Plaintiff is a former state prisoner proceeding pro se with a civil rights action pursuant to 42 U.S.C. § 1983. Plaintiff claims that his rights under the Eighth Amendment were violated during his incarceration at Deuel Vocational Institution (DVI) through exposure to contaminated water that was both unsafe to drink and unsanitary for bathing, cooking and maintaining oral hygiene. Specifically, plaintiff alleges that the water at DVI was unfit for human consumption, that the DVI plumbing is archaic, that DVI employees had been instructed not to drink the water, and that the faucet water in his cell looked like mud and had a putrid odor. Plaintiff claims that the water caused him to vomit, and that he is subject to future health risks due to the contaminated water. Plaintiff seeks both money damages and injunctive relief.

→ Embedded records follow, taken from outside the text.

(** * tornado-cli: the deposit / withdrawal client (tornado.js)

    A shallow embedding of the client's commitment codec, note codec,
    chain-state reconstruction, proof-argument assembly, relayed withdrawal
    and receipt polling, with the properties of the specification stated and
    proved over it.

    Conventions.
    - A snarkjs [bigInt] is a [Z].  A node [Buffer] is a [list Z] whose
      entries are octets; the functions below only ever build buffers whose
      entries lie in [0, 256).
    - A JavaScript string is a [string].
    - A function that can throw returns a [result]; the constructors of
      [error] carry the message of the source where there is one. *)

From Stdlib Require Import ZArith List String Ascii Bool Lia Arith.
From Stdlib Require Import Permutation Sorted.
From Equations Require Import Equations.
Import ListNotations.

Local Open Scope string_scope.
Local Open Scope list_scope.
Local Open Scope Z_scope.

(** String concatenation, the [+] of JavaScript on strings. *)
Infix "+++" := String.append (at level 60, right associativity).

(* ===================================================================== *)
(** ** Errors and the error monad *)
(* ===================================================================== *)

Inductive error : Type :=
| NumberDoesNotFit     (* snarkjs: "Number does not feed in buffer" *)
| InvalidInteger       (* bigInt(string) on a string that is no integer *)
| TreeCorrupted        (* assert: "Merkle tree is corrupted" *)
| AlreadySpent         (* assert: "The note is already spent" *)
| NotFound             (* assert: "The deposit is not found in the tree" *)
| IndexOutOfRange      (* the tree library refuses the leaf index *)
| NetworkMismatch      (* assert: "This relay is for different network" *)
| ConfirmationTimeout. (* reject: "tx was not mined" *)

Inductive result (A : Type) : Type :=
| Ok (a : A)
| Err (e : error).
Arguments Ok {A} a.
Arguments Err {A} e.
Lemma emitMatch_refuses dst offset length :
  len dst < 4 ∨ offset < 1 ∨ 0xbfff < offset
  ∨ (length < 3 ∧ offset <= 0x4000) →
  emitMatch dst offset length = Val (0, Some ErrOutputOverrun, dst).
Proof.
  intros H. unfold emitMatch, overrun.
  destruct (len dst <? 4) eqn:E0; cmp; [done|].
  destruct ((3 <=? length) && (length <=? 4) && (1 <=? offset)
            && (offset <=? 0x700)) eqn:E2; [cmp; lia|].
  destruct ((3 <=? length) && (1 <=? offset) && (offset <=? 0x4000)) eqn:E3;
    [cmp; lia|].
  destruct ((0x4000 <? offset) && (offset <=? 0xbfff)) eqn:E4; [cmp; lia|].
  done.
Qed.

(** X2.  What [emitMatch] does on a destination of any size. It returns
    [ErrOutputOverrun], a count of zero and the destination untouched when
    the destination has fewer than four bytes, when the offset is outside
    [1, 0xbfff], and when the length is below three at an offset of
    [0x4000] at most. Otherwise, for a length of three or more, the opcode
    takes 2 bytes (M2: length 3 or 4, offset [0x700] at most), 3 bytes (M3
    up to length 33, M4 up to length 9) or [4 + (length - 34) / 255],
    respectively [4 + (length - 10) / 255], bytes. If that fits, the call
    succeeds, returns that count and leaves the rest of the destination as
    it was. If it does not, no check stops the writes and the call panics:
    once the destination has four bytes, an opcode that does not fit never
    yields [ErrOutputOverrun]. *)
Theorem emitMatch_outcome (dst : list byte) (offset length : Z) :
  (len dst < 4 ∨ offset < 1 ∨ 0xbfff < offset
   ∨ (length < 3 ∧ offset <= 0x4000) →
   emitMatch dst offset length = Val (0, Some ErrOutputOverrun, dst))
  ∧ (4 <= len dst → 3 <= length → 1 <= offset <= 0xbfff →
     let need :=
       if (length <=? 4) && (offset <=? 0x700) then 2
       else if offset <=? 0x4000
            then (if length <=? 33 then 3 else 4 + (length - 34) / 255)
            else (if length <=? 9 then 3 else 4 + (length - 10) / 255) in
     if need <=? len dst then
       ∃ out,
         emitMatch dst offset length = Val (need, None, out)
         ∧ len out = len dst
         ∧ drop (Z.to_nat need) out = drop (Z.to_nat need) dst
     else emitMatch dst offset length = Panic).
Proof.
  split; [apply emitMatch_refuses|].
  intros Hd Hl Ho need.
  pose proof (enc_match_size offset length Hl Ho) as Hsz.
  change (match_size offset length) with need in Hsz.
  pose proof (len_nonneg (enc_match offset length)).
  destruct (need <=? len dst) eqn:E; cmp.
  - rewrite emitMatch_spec by (done || lia). rewrite Hsz.
    eexists. split; [done|]. split.
    + apply splice0_length. lia.
    + rewrite <- Hsz. unfold len. rewrite Nat2Z.id.
      apply (splice_drop dst 0 (enc_match offset length)). lia.
  - by apply emitMatch_short.
Qed.

Lemma emitMatch_outcome_witness :
  ((len (zeros 9) < 4 ∨ 0xc000 < 1 ∨ 0xbfff < 0xc000
    ∨ (5 < 3 ∧ 0xc000 <= 0x4000))
   ∧ emitMatch (zeros 9) 0xc000 5 = Val (0, Some ErrOutputOverrun, zeros 9))
  ∧ (4 <= len (zeros 4) ∧ 3 <= 600 ∧ 1 <= 1 <= 0xbfff)
  ∧ emitMatch (zeros 4) 1 600 = Panic.
Proof.
  assert (H : len (zeros 9) < 4 ∨ 0xc000 < 1 ∨ 0xbfff < 0xc000
              ∨ (5 < 3 ∧ 0xc000 <= 0x4000)) by (right; right; left; lia).
  assert (H' : 4 <= len (zeros 4) ∧ 3 <= 600 ∧ 1 <= 1 <= 0xbfff)
    by (repeat split; vm_compute; congruence).
  split; [split; [exact H|]|split; [exact H'|]].
  - exact (proj1 (emitMatch_outcome (zeros 9) 0xc000 5) H).
  - destruct H' as (H1 & H2 & H3).
    exact (proj2 (emitMatch_outcome (zeros 4) 1 600) H1 H2 H3).
Defined.



(** ** [Compress] on inputs of three bytes at most *)

Lemma compressLiteralsOnly_short src dst :
  1 <= len src <= 3 →
  compressLiteralsOnly src dst =
    if len dst <? len src + 1 then Val (0, Some ErrOutputOverrun, dst)
    else if len dst <? len src + 4
    then Val (len src + 1, Some ErrOutputOverrun,
              splice dst 0 (enc_literals src true))
    else Val (len src + 4, None,
              splice dst 0 (enc_literals src true ++ eof_marker)).
Proof.
  intros Hlen. unfold compressLiteralsOnly.
  assert (Hne : src ≠ []) by (intros ->; unfold len in Hlen; simpl in Hlen; lia).
  assert (Henc : enc_literals src true = to_byte (len src + 17) :: src).
  { unfold enc_literals, lit_header. simpl.
    destruct (len src <=? 3) eqn:E; cmp; [done | lia]. }
  assert (Hl : len (enc_literals src true) = len src + 1).
  { rewrite Henc. unfold len. simpl. lia. }
  destruct (len dst <? len src + 1) eqn:E1; cmp.
  - unfold emitLiterals.
    destruct (len src =? 0) eqn:E0'; cmp; [lia|]. simpl.
    destruct (len src <=? 238) eqn:E238; cmp; [|lia].
    destruct (len src <=? 3) eqn:E3'; cmp; [|lia].
    destruct (len dst <? 0 + 1 + len src) eqn:Ec; cmp; [|lia]. done.
  - rewrite emitLiterals_spec by (done || lia).
    rewrite Hl. sbind.
    destruct (len dst <? len src + 4) eqn:E4; cmp.
    + unfold emit_eof. rewrite splice0_length by lia.
      destruct (len dst <? 0 + (len src + 1) + 3) eqn:Ec; cmp; [|lia].
      unfold overrun. done.
    + rewrite emit_eof_next by lia.
      replace (0 + (len src + 1) + 3) with (len src + 4) by lia. done.
Qed.

(** X4.  An input of one to three bytes is stored: the tag [len + 17], the
    bytes themselves and the EOF marker, [len + 4] bytes in all. A
    destination with no room for the tag and the bytes is left untouched
    and the count returned is zero; one with room for them but not for the
    marker receives them, and the count returned is [len + 1]; both with
    [ErrOutputOverrun]. *)
Theorem Compress_short_input (src dst : list byte) :
  1 <= len src <= 3 →
  Compress src dst =
    if len dst <? len src + 1 then Val (0, Some ErrOutputOverrun, dst)
    else
      let stored := to_byte (len src + 17) :: src in
      if len dst <? len src + 4
      then Val (len src + 1, Some ErrOutputOverrun,
                stored ++ drop (length stored) dst)
      else Val (len src + 4, None,
                stored ++ bytes [0x11; 0; 0] ++ drop (length stored + 3) dst).
Proof.
  intros Hlen. unfold Compress, compress_logged.
  destruct (len src =? 0) eqn:E0; cmp; [lia|].
  destruct (len src <=? 3) eqn:E3; cmp; [|lia].
  rewrite compressLiteralsOnly_short by done.
  assert (Henc : enc_literals src true = to_byte (len src + 17) :: src).
  { unfold enc_literals, lit_header. simpl.
    destruct (len src <=? 3) eqn:E; cmp; [done | lia]. }
  rewrite Henc.
  destruct (len dst <? len src + 1); [done|].
  destruct (len dst <? len src + 4); sbind; cbv zeta; do 2 f_equal;
    unfold splice; simpl; rewrite <- ?app_assoc, ?length_app; done.
Qed.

On January 19, 2007, plaintiff filed a motion to reopen discovery in this action. In the motion, plaintiff contends that he "has reason to believe that the water at [DVI] continues to not be fit for human consumption" and he seeks to gather additional water samples from DVI to submit to the court. The record reflects that plaintiff was paroled from the state prison system in 2004, see Order filed April 11, 2005, and his motion bears a non-prison address. This action is not certified as a class action and plaintiff is not qualified to represent the interests of individuals presently incarcerated at DVI. See, e.g., McShane v. United States, 366 F.2d 286 (9th Cir. 1966) (individual proceeding in propria persona cannot ordinarily represent interests of a class). In addition, plaintiff is no longer incarcerated there and has apparently not been at that prison since he was transferred from DVI to another prison in 1997. For these reasons, plaintiff's motion to reopen discovery will be denied.

Defendants are no longer responsible for providing plaintiff with an adequate water supply, and there is no evidence in the record that plaintiff has any expectation of being incarcerated again at DVI. Accordingly, plaintiff's request for injunctive relief should be dismissed as moot. See Preiser v. Newhich, 422 U.S. 395, 402-03 (1975); Johnson v. Moore, 948 F.2d 517, 519 (9th Cir. 1990).*fn1

In accordance with the above, IT IS HEREBY ORDERED that plaintiff's January 19, 2007 motion to reopen discovery is denied; and

IT IS HEREBY RECOMMENDED that plaintiff's request for injunctive relief be dismissed as moot.

These findings and recommendations are submitted to the United States District Judge assigned to the case, pursuant to the provisions of 28 U.S.C. § 636(b)(l). Within fourteen days after being served with these findings and recommendations, any party may file written objections with the court and serve a copy on all parties. Such a document should be captioned "Objections to Magistrate Judge's Findings and Recommendations." Any reply to the objections shall be served and filed within fourteen days after service of the objections. The parties are advised that failure to file objections within the specified time may waive the right to appeal the District Court's order. Martinez v. Ylst, 951 F.2d 1153 (9th Cir. 1991).